▶ About this task:
Would you please return the lines of the entries below starting at the line that has "Theorem thread_rounds_end x" and ending at the line that has "intros Hx Hr Hhs Hn. split.", both included, exactly as they are?

BEGIN

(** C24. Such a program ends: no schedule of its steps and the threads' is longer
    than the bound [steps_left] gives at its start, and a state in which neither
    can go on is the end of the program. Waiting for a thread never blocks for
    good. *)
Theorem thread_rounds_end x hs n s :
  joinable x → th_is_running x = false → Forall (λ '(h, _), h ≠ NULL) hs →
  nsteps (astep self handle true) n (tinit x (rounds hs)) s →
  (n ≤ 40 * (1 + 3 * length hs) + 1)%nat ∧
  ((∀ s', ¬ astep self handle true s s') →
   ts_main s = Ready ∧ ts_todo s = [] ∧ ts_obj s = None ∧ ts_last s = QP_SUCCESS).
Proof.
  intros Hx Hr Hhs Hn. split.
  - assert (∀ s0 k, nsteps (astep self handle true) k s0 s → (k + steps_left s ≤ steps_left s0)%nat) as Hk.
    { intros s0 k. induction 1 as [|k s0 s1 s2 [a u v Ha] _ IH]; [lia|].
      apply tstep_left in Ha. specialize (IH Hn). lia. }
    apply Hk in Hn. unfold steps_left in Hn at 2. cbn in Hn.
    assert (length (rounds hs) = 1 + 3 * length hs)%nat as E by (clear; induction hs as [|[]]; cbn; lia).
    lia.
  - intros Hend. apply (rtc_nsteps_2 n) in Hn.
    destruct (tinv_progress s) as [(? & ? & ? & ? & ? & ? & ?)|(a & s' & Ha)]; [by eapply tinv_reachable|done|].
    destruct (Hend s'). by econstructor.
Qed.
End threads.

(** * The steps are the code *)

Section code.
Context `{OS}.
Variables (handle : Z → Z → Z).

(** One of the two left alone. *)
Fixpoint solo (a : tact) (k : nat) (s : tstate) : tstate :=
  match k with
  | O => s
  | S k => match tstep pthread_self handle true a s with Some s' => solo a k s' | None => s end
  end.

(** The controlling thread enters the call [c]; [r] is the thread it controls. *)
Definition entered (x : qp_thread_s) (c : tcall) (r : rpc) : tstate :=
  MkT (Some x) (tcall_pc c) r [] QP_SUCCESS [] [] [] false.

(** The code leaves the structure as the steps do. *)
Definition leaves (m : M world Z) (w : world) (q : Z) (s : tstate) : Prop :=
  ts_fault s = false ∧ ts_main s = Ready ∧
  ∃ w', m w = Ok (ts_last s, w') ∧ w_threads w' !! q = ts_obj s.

END
BEGIN

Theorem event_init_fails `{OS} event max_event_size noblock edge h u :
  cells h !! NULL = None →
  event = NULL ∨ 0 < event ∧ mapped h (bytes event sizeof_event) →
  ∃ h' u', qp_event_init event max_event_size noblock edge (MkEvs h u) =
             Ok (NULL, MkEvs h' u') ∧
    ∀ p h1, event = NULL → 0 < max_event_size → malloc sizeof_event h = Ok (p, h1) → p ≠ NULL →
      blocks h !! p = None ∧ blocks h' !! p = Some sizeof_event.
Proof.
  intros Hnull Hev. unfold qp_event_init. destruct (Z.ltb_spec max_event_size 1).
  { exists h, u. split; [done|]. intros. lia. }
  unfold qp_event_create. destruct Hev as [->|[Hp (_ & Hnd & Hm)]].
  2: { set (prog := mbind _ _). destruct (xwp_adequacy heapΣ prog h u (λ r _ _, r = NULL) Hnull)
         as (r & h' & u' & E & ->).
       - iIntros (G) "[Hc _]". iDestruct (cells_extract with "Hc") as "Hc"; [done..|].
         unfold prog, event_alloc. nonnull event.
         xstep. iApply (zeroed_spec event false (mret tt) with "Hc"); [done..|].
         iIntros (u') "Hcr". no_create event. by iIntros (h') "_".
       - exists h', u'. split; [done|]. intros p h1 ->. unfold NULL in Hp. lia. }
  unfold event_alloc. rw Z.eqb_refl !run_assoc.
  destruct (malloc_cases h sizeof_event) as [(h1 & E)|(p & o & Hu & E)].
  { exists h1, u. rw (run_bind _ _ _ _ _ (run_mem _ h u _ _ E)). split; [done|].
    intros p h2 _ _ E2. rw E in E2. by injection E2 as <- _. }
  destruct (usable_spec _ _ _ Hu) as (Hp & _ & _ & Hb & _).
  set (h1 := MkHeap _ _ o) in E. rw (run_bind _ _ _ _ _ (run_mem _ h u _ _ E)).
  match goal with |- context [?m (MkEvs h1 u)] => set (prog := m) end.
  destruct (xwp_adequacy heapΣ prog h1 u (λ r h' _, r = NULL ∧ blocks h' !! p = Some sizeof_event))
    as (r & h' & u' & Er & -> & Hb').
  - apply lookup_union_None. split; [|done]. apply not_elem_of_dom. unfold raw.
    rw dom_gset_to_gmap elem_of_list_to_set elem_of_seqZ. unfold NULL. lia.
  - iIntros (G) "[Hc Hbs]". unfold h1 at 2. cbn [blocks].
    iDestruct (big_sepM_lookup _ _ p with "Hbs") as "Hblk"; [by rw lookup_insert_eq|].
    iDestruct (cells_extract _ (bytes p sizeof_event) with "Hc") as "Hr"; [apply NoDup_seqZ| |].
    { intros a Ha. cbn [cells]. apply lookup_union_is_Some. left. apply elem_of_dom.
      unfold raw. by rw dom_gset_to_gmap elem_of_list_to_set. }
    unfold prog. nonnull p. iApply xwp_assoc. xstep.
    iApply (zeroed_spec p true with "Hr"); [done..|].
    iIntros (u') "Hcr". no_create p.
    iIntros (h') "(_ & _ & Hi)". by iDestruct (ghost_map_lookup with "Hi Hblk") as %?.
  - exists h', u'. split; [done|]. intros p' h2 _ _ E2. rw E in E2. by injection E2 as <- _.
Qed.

END

▶ Written reply:
Theorem thread_rounds_end x hs n s :
  joinable x → th_is_running x = false → Forall (λ '(h, _), h ≠ NULL) hs →
  nsteps (astep self handle true) n (tinit x (rounds hs)) s →
  (n ≤ 40 * (1 + 3 * length hs) + 1)%nat ∧
  ((∀ s', ¬ astep self handle true s s') →
   ts_main s = Ready ∧ ts_todo s = [] ∧ ts_obj s = None ∧ ts_last s = QP_SUCCESS).
Proof.
  intros Hx Hr Hhs Hn. split.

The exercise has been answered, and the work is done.